What should you do if you witness harassment, or worse, an assault?
That question came into sharp focus this week following an attack on a 65-year old Filipino immigrant outside an apartment building in Midtown Manhattan.
Caught on surveillance video, the assault is disturbing to watch, but what appears to have happened inside the building is also prompting an outcry. The video shows a man in the lobby glancing up at what’s happening outside. He watches as the perpetrator stomps on the victim repeatedly. He appears to do nothing in response. A few moments later, another man inside the lobby approaches the glass door and shuts it.
“We don’t know the full story from the bystanders who were present,” says Dax Valdes, a senior trainer with the group Hollaback! “But I think the heartbreaking thing for me was seeing the door close.”
Valdes has been leading trainings offered by Hollaback! along with Asian Americans Advancing Justice/AAJC this past year. The idea is to give bystanders tools for intervening when they see someone being harassed or disrespected, with a focus on the person experiencing the conflict.
“We have been operating in this environment where the Asian-American community has been experiencing heightened anxiety and fear over the last– more than the last year,” says Marita Etcubañez, senior director of strategic initiatives at Asian Americans Advancing Justice/AAJC. “We recognized that there was a need for training, education, but also tactics that people could readily put to use.”
Through free webinar trainings, Valdes and Etcubañez lay out a number of tactics, which they call the Five Ds. They shared some of those tactics with NPR’s Ari Shapiro during an interview on All Things Considered.
Distract
Creating a distraction is one way to de-escalate a situation, Hollaback! says.

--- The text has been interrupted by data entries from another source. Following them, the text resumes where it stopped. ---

Lemma escape_no_NUL (m : list ascii) : ~ In NUL m -> ~ In NUL (escape m).
Proof.
  induction m as [|c m IH]; [intros _ []|].
  intros Hm. rewrite escape_cons, in_app_iff. intros [H|H].
  - destruct (escape_step_cases c) as [[_ E]|[[_ E]|[[_ E]|[_ E]]]];
      rewrite E in H; simpl in H; try (intuition discriminate).
    destruct H as [->|[]]. apply Hm. now left.
  - apply IH; [|assumption]. intros Hin. apply Hm. now right.
Qed.

Lemma request_body_parts (message : list ascii) (stream : bool) :
  request_body message stream = body_head ++ escape message ++ body_tail stream.
Proof.
  rewrite request_body_eq. unfold body_head, body_tail.
  now rewrite <- !app_assoc.
Qed.

Lemma request_headers_eq (self : ApiClient) (stream : bool) :
  request_headers self stream =
  [lit "Content-Type: application/json";
   if stream then lit "Accept: text/event-stream" else lit "Accept: application/json"]
  ++ (if empty (api_key_ self) then []
      else [lit "X-API-Key: " ++ c_str (api_key_ self)])
  ++ (if empty (session_id_ self) then []
      else [lit "X-Session-ID: " ++ c_str (session_id_ self)]).
Proof.
  unfold request_headers, curl_slist_append.
  rewrite !c_str_app by (simpl; intuition discriminate).
  destruct (empty (api_key_ self)), (empty (session_id_ self)); reflexivity.
Qed.

Lemma stream_chat_request (self : ApiClient) (curl : Transport)
    (message : list ascii) (stream : bool) :
  easy_init_ok curl = true ->
  request (stream_chat self curl message stream) =
  Some {| opt_url := c_str (endpoint self);
          opt_post := 1%N;
          opt_postfields := c_str (request_body message stream);
          opt_httpheader := request_headers self stream |}.
Proof.
  intros H. unfold stream_chat. rewrite H. cbn [negb].
  destruct (curl_easy_perform curl _) as [[res|e|] ctx']; reflexivity.
Qed.

Lemma c_str_cut (x y : list ascii) :
  ~ In NUL x -> c_str (x ++ NUL :: y) = x.
Proof.
  intros H. rewrite c_str_app by assumption. simpl. apply app_nil_r.
Qed.

Lemma endpoint_no_NUL (self : ApiClient) :
  ~ In NUL (api_url_ self) -> ~ In NUL (endpoint self).
Proof.
  intros H. unfold endpoint.
  destruct (_ && _); [assumption|].
  destruct (negb _ && _); rewrite in_app_iff; simpl; intuition discriminate.
Qed.
(** X4. A request never touches a slot another listener owns: every slot
    with an owner stays where it is with its bytes, and no listener comes to
    own two slots; so two distinct listeners never get the same slot. *)
Theorem listener_data_isolated self listener required_size :
  owners_unique self ->
  let r := interceptor_thread_context_get_listener_data
             GUM_MAX_LISTENER_DATA self listener required_size in
  owners_unique (snd r)
  /\ (forall j s,
        nth_error self j = Some s -> owner s <> NULL ->
        nth_error (snd r) j = Some s)
  /\ (forall other size i,
        listener <> NULL -> other <> listener ->
        fst r = Some i ->
        fst (interceptor_thread_context_get_listener_data
               GUM_MAX_LISTENER_DATA (snd r) other size) <> Some i).
Proof.
  intros Hu r.
  assert (Hcases :
            snd r = self
            \/ (~ owns self listener
                /\ snd r
                   = self ++ [{| owner := listener;
                                 data := zeroed_data GUM_MAX_LISTENER_DATA |}])
            \/ (~ owns self listener
                /\ exists i old,
                     nth_error self i = Some old /\ owner old = NULL
                     /\ snd r
                        = set_listener_data_slot i
                            {| owner := listener;
                               data := zeroed_data GUM_MAX_LISTENER_DATA |}
                            self)).
  { subst r. unfold interceptor_thread_context_get_listener_data.
    destruct (required_size >? GUM_MAX_LISTENER_DATA); [now left|].
    destruct (find_listener_data_slot self 0 listener None) as [j|o] eqn:E;
      [now left|].
    destruct (find_listener_data_slot_inr _ _ _ _ _ E) as (Hnone & Hr).
    assert (Hnot : ~ owns self listener)
      by (intros (k & s & Hk & Hs); now apply (Hnone k s)).
    destruct Hr as [[-> _]|(k & old & -> & Hk & Hfree)].
    - right. left. now split.
    - right. right. split; [exact Hnot|]. now exists k, old. }
  assert (Hkeep : forall j s,
            nth_error self j = Some s -> owner s <> NULL ->
            nth_error (snd r) j = Some s).
  { intros j s Hj Hs.
    destruct Hcases as [->|[(_ & ->)|(_ & i & old & Hi & Hfree & ->)]].
    - exact Hj.
    - rewrite nth_error_app1; [exact Hj|].
      apply nth_error_Some. congruence.
    - rewrite set_listener_data_slot_nth.
      destruct (Nat.eqb_spec j i) as [->|]; [congruence | exact Hj]. }
  assert (Hu' : owners_unique (snd r)).
  { destruct Hcases as [->|[(Hnot & ->)|(Hnot & i & old & Hi & Hfree & ->)]].
    - exact Hu.
    - intros j k sj sk Hj Hk Heq Hnn.
      destruct (Nat.lt_ge_cases j (length self)) as [Hjl|Hjl];
        destruct (Nat.lt_ge_cases k (length self)) as [Hkl|Hkl].
      + rewrite nth_error_app1 in Hj, Hk by assumption.
        now apply (Hu j k sj sk).
      + rewrite nth_error_app1 in Hj by assumption.
        rewrite nth_error_app2 in Hk by assumption.
        destruct (k - length self)%nat as [|d]; [|destruct d; discriminate].
        injection Hk as <-. cbn in Heq.
        exfalso. apply Hnot. now exists j, sj.
      + rewrite nth_error_app1 in Hk by assumption.
        rewrite nth_error_app2 in Hj by assumption.
        destruct (j - length self)%nat as [|d]; [|destruct d; discriminate].
        injection Hj as <-. cbn in Heq.
        exfalso. apply Hnot. now exists k, sk.
      + rewrite nth_error_app2 in Hj, Hk by assumption.
        destruct (j - length self)%nat as [|d] eqn:Ej;
          [|destruct d; discriminate].
        destruct (k - length self)%nat as [|d] eqn:Ek;
          [|destruct d; discriminate].
        lia.
    - intros j k sj sk Hj Hk Heq Hnn.
      rewrite set_listener_data_slot_nth in Hj, Hk.
      destruct (Nat.eqb_spec j i) as [->|Hji];
        destruct (Nat.eqb_spec k i) as [->|Hki].
      + reflexivity.
      + rewrite Hi in Hj. injection Hj as <-. cbn in Heq.
        exfalso. apply Hnot. now exists k, sk.
      + rewrite Hi in Hk. injection Hk as <-. cbn in Heq.
        exfalso. apply Hnot. now exists j, sj.
      + now apply (Hu j k sj sk). }
  split; [exact Hu'|]. split; [exact Hkeep|].
  intros other size i Hnn Hother Hi Hsame.
  set (r' := interceptor_thread_context_get_listener_data
               GUM_MAX_LISTENER_DATA (snd r) other size) in *.
  assert (Hslot : exists s, nth_error (snd r) i = Some s
                            /\ owner s = listener).
  { subst r. unfold interceptor_thread_context_get_listener_data in Hi |- *.
    destruct (required_size >? GUM_MAX_LISTENER_DATA); [discriminate|].
    destruct (find_listener_data_slot self 0 listener None) as [j|o] eqn:E.
    - cbn in Hi. injection Hi as ->.
      destruct (find_listener_data_slot_inl _ _ _ _ _ E)
        as (k & s & -> & Hk & Hs & _). now exists s.
    - destruct o as [a|]; cbn in Hi; injection Hi as <-; cbn [snd].
      + destruct (find_listener_data_slot_inr _ _ _ _ _ E)
          as (_ & [[Ho _]|(k & old & Ho & Hk & _)]); [discriminate|].
        injection Ho as ->. cbn [Nat.add].
        eexists. rewrite set_listener_data_slot_nth, Nat.eqb_refl, Hk.
        split; reflexivity.
      + eexists. rewrite nth_error_app2, Nat.sub_diag by lia.
        split; reflexivity. }
  destruct Hslot as (s & Hs & Hos).
  subst r'. unfold interceptor_thread_context_get_listener_data in Hsame.
  destruct (size >? GUM_MAX_LISTENER_DATA); [discriminate|].
  destruct (find_listener_data_slot (snd r) 0 other None) as [j|o] eqn:E.
  - cbn in Hsame. injection Hsame as ->.
    destruct (find_listener_data_slot_inl _ _ _ _ _ E)
      as (k & s' & -> & Hk & Hs' & _). cbn [Nat.add] in Hs. congruence.
  - destruct (find_listener_data_slot_inr _ _ _ _ _ E) as (_ & Hr).
    destruct Hr as [[-> _]|(k & old & -> & Hk & Hfree)];
      cbn [fst snd Nat.add] in Hsame.
    + injection Hsame as <-.
      assert (Hlt : (length (snd r) < length (snd r))%nat)
        by (apply nth_error_Some; congruence).
      lia.
    + injection Hsame as ->. congruence.
Qed.
(** The request for the insertion of [doc] came last, right after the
    generation call; everything before was a read. *)
Definition save_requested (w w' : World B) (prompt : string) (doc : ChatDoc) : Prop :=
  exists evs, trace w' = trace w ++ evs ++ [EvGenerate prompt; EvMongo (OpInsertChat doc)]
              /\ existsb is_write evs = false.

Inductive flow_outcome (query session_id user_id : string) (w : World B)
    : Exc Json * World B -> Prop :=
| flow_aborted e w' :
    quiet w w' ->
    flow_outcome query session_id user_id w (inl (flow_error e), w')
| flow_save_failed e w' chunks hist prompt resp timestamp :
    let doc := mkChatDoc user_id session_id (Some query) (Some (r_response resp))
                         timestamp in
    generated query session_id w chunks hist prompt resp ->
    mongo_fault B (OpInsertChat doc) = Some e ->
    docs_collection w' = docs_collection w ->
    chat_collection w' = chat_collection w ->
    qdrant_points w' = qdrant_points w ->
    save_requested w w' prompt doc ->
    flow_outcome query session_id user_id w (inl (flow_error e), w')
| flow_answered w' chunks hist prompt resp timestamp
    retrieval_time history_time prompt_time llm_time save_time total_time :
    let doc := mkChatDoc user_id session_id (Some query) (Some (r_response resp))
                         timestamp in
    generated query session_id w chunks hist prompt resp ->
    mongo_fault B (OpInsertChat doc) = None ->
    docs_collection w' = docs_collection w ->
    chat_collection w' = chat_collection w ++ [doc] ->
    qdrant_points w' = qdrant_points w ->
    save_requested w w' prompt doc ->
    flow_outcome query session_id user_id w
      (inr (JObj
         [ ("response", JStr (r_response resp));
           ("model", JStr (r_model resp));
           ("input_tokens", JInt (r_input_tokens resp));
           ("output_tokens", JInt (r_output_tokens resp));
           ("chunks_retrieved", JInt (Z.of_nat (length chunks)));
           ("chat_history_length", JInt (Z.of_nat (length hist)));
           ("timing_breakdown", JObj
              [ ("retrieval", seconds retrieval_time);
                ("history", seconds history_time);
                ("prompt", seconds prompt_time);
                ("llm", seconds llm_time);
                ("save", seconds save_time);
                ("total", seconds total_time) ]) ]%string), w').

End RunDefs.

Arguments Quiet {B A}.

(** ** The rest of the service *)

(** *** [RerankerClient] (not wired into the query path) *)

(** What [item["index"]] finds in an entry of the reply: an [int] (a JSON
    boolean is the [int] 0 or 1), no such key, or a value of another type,
    given by the name of the type. *)
Inductive ItemIndex :=
| IndexInt (i : Z)
| IndexAbsent
| IndexOther (type_name : string).

(** An entry of [results] once the entries could be sorted: its index
    field and its relevance (scores are read on the integer scale used
    for similarities). *)
Record RerankItem := mkRerankItem { item_index : ItemIndex; relevance_score : Z }.

(** The body of a reply with status 200, as far as [rerank] reads it.
    [BodyRaises e]: [response.json()], [.get("results", [])] or
    [sorted(...)] raises [e] (the body is not JSON or not an object,
    [results] cannot be iterated, an entry has no [relevance_score] that
    can be read and compared).  [BodyResults r]: the entries under
    [results], [None] when the key is absent. *)
Inductive RerankBody :=
| BodyResults (results : option (list RerankItem))
| BodyRaises (e : PyExc).

(** [l[i]] for a Python list and an [int]: negative indices count from
    the end, anything else out of range raises [IndexError]. *)
Definition py_index {A} (l : list A) (i : Z) : Exc A :=
  let n := Z.of_nat (length l) in
  let j := if i <? 0 then n + i else i in
  match (if j <? 0 then None else l !! Z.to_nat j) with
  | Some x => inr x
  | None => inl (mkExc IndexError "list index out of range")
  end.

(** [texts[item["index"]]] *)
Definition item_text (texts : list string) (item : RerankItem) : Exc string :=
  match item_index item with
  | IndexInt i => py_index texts i
  | IndexAbsent => inl (mkExc KeyError "'index'")
  | IndexOther type_name =>
      inl (mkExc TypeError
             ("list indices must be integers or slices, not " +:+ type_name))
  end.

(** [[texts[item["index"]] for item in items]]: the first entry that fails
    ends the comprehension. *)
Fixpoint pick_texts (texts : list string) (items : list RerankItem)
    : Exc (list string) :=
  match items with
  | [] => inr []
  | item :: rest =>
      match item_text texts item with
      | inl e => inl e
      | inr text =>
          match pick_texts texts rest with
          | inl e => inl e
          | inr picked => inr (text :: picked)
          end
      end
  end.

(** [RerankerClient.rerank]; [post] is the endpoint: it raises, or answers
    with a status code, a response text and a body.  The body is read only
    when the status is 200.  [sorted(..., reverse=True)] keeps the reply's
    order among equal scores, as [sort_desc] does.  [top_k] is a count, so
    the slice [[:top_k]] is [firstn top_k]. *)
Definition rerank
    (post : string -> list string -> nat -> Exc (Z * string * RerankBody))
    (query : string) (texts : list string) (top_k : nat) : Exc (list string) :=
  match post query texts top_k with
  | inl e => inl e
  | inr (status_code, response_text, body) =>
      if negb (status_code =? 200) then
        inl (mkExc RuntimeError ("Rerank API failed: " +:+ response_text))
      else
        match body with
        | BodyRaises e => inl e
        | BodyResults results =>
            let results := default [] results in
            pick_texts texts (firstn top_k (sort_desc relevance_score results))
        end
  end.

(** [s.endswith(w)] *)
Definition ends_with (w s : string) : bool :=
  String.prefix (rev_string w) (rev_string s).

(** The body of a 200 response. *)
Definition response_body (r : Response) : option Json :=
  match r with
  | Success body => Some body
  | _ => None
  end.

(** An entry whose index is an [int] that a list of [n] items accepts. *)
Definition index_in_range (n : nat) (item : RerankItem) : Prop :=
  match item_index item with
  | IndexInt i => - Z.of_nat n <= i < Z.of_nat n
  | _ => False
  end.

(** The class of the exception an entry with a bad index raises. *)
Definition index_error (item : RerankItem) : ExcClass :=
  match item_index item with
  | IndexInt _ => IndexError
  | IndexAbsent => KeyError
  | IndexOther _ => TypeError
  end.

Section MoreService.

Variable B : Backend.

(** *** [MongoUtils], the two remaining methods

    [fault] is what the driver call does: [None] when it goes through. *)

(** [MongoUtils.get_documents_for_user] *)
Definition get_documents_for_user (fault : option PyExc) (user_id : string)
    : M B (list UploadedDoc) :=
  start_time ← time_time B;
  reraise_timed (
    _ ← lift_exc (match fault with Some e => inl e | None => inr tt end);
    w ← get_world B;
    let documents := filter (fun d => doc_user_id d = user_id) (docs_collection w) in
    retrieve_time ← time_time B;
    mret documents).

(** [MongoUtils.delete_chat_session]: [delete_many({"session_id": sid})],
    with no handler around it. *)
Definition delete_chat_session (fault : option PyExc) (session_id : string)
    : M B unit := fun w =>
  match fault with
  | Some e => (inl e, w)
  | None =>
      (inr tt,
       mkWorld (docs_collection w)
               (filter (fun c => chat_session_id c <> session_id) (chat_collection w))
               (qdrant_points w) (ticks w) (uuid_next w) (trace w))
  end.

(** *** [POST /create-session] *)
Definition create_session (x_client_secret : option string) (user_id : string)
    : World B -> Response * World B :=
  match Depends_verify_client_secret B x_client_secret with
  | inl rejected => fun w => (rejected, w)
  | inr _ =>
      endpoint B "Failed to create session: "
        (session_id ← new_uuid B;
         created_at ← time_time B;
         mret (JObj [ ("session_id", JStr session_id);
                      ("user_id", JStr user_id);
                      ("created_at", JStr (isoformat B created_at));
                      ("status", JStr "active") ]))
  end.

(** *** Worlds along a run of [train]

    The document [train] saves, and the world in which it hands the chunks
    to [store_chunks]: the document is stored, the clock was read fifteen
    times, one call was issued. *)
Definition saved_doc (user_id : string) (file : UploadFile) (text : string)
    (w : World B) : UploadedDoc :=
  mkUploadedDoc user_id (user_id +:+ "_" +:+ filename file) text
                (clock B (ticks w + 7)).

Definition storing_world (user_id : string) (file : UploadFile) (text : string)
    (w : World B) : World B :=
  let doc := saved_doc user_id file text w in
  mkWorld (docs_collection w ++ [doc]) (chat_collection w) (qdrant_points w)
          (15 + ticks w) (uuid_next w) (trace w ++ [EvMongo (OpInsertDoc doc)]).

End MoreService.
(** ** Sample replies for the remaining clients *)
Module Samples.

(** A reranker reply that puts the third document first, then the first;
    its last entry, the least relevant, carries a string where the index
    should be. *)
Definition rerank_results : list RerankItem :=
  [ mkRerankItem (IndexInt 0) 70;
    mkRerankItem (IndexInt 2) 95;
    mkRerankItem (IndexOther "str") 10 ].

Definition rerank_post (query : string) (texts : list string) (top_n : nat)
    : Exc (Z * string * RerankBody) :=
  inr (200, EmptyString, BodyResults (Some rerank_results)).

“You could maybe walk by the people who are experiencing the conflict, and you could pretend to be clumsy and drop a bottle of water or drop a cup of coffee. Everybody’s going to back up because they don’t want to get wet,” says Valdes. “Or you could pretend you know the person who’s experiencing the conflict, walk up to them, [say] ‘Oh, my goodness. I’m so sorry I’m late.’ You’re just creating that safe space around them.”
Delegate
In short, get help from someone else.
“Maybe it is somebody who presents as physically bigger, who could step in and intervene on your behalf,” says Valdes.
“If you’re on public transit, it could be the bus driver, or transit security,” says Etcubañez. “Enlist others to help out. As you’re considering intervening, you wouldn’t be alone.”
Document
Filming a conflict can be useful, especially if you can include street signs or other landmarks and note the date and time, but Hollaback! recommends only doing so from a safe distance and not posting any video footage online without the permission of the targeted person.
Delay
Etcubañez calls this the lowest stakes form of intervention.
“This is where you would approach the person after the conflict has passed and check in to make sure they’re okay,” she says. “If they need help, get them help. Offer to sit with them.”
Direct
Before directly intervening, Valdes says establish your own safety first.
“If the situation does escalate into physical violence, or medical attention is needed, then yes, we recommend that people call the proper authorities to help deal with that situation,” he says.
Sofia Dupi lives outside New York City and attended a session early in the pandemic. She says it helped her understand some of the emotional pain Asians and Asian Americans were already experiencing last spring.
“During the training, people were sharing how they’ve been harassed, spit on in public,” she says. The session gave her a sense that there is almost always something that she as a bystander could do in such a scenario, even if it’s just checking in.
“It allows you to help the person being harassed regain that sense of humanness,” Dupi says. “It really looks out for their emotional well-being, which I think is so vital.”
Demand for training has been enormous. Hollaback! and Asian Americans Advancing Justice/AAJC say they’ve trained over 20,000 people through March 2021, and since the mass shootings in metro Atlanta, more than 45,000 people have signed up.
“We have been frankly overwhelmed by the response, especially in recent weeks as we have been adding new training dates,” says Etcubañez. “To me, it really signifies that people are eager to learn what they can do and to feel empowered so that they could act should they need to.”
The initiative has garnered support from the likes of Sherrilyn Ifill, president of the NAACP Legal Defense and Educational Fund, who took to Twitter to praise the “real strategies” the training offers, and from Chelsea Clinton, who tweeted about the rise in anti-Asian hate crimes and the responsibility people have to reverse the trend and protect lives.
Valdes points out that the tools they’re sharing are not limited to this moment and can be used in any kind of situation where someone is experiencing harassment or disrespect.
“As the vaccinations roll out, and the mask mandates perhaps roll back, as we go out into the real world, we’re going to have to learn how to readjust to each other in public space,” he says. “These are going to be good strategies to have in our back pockets.”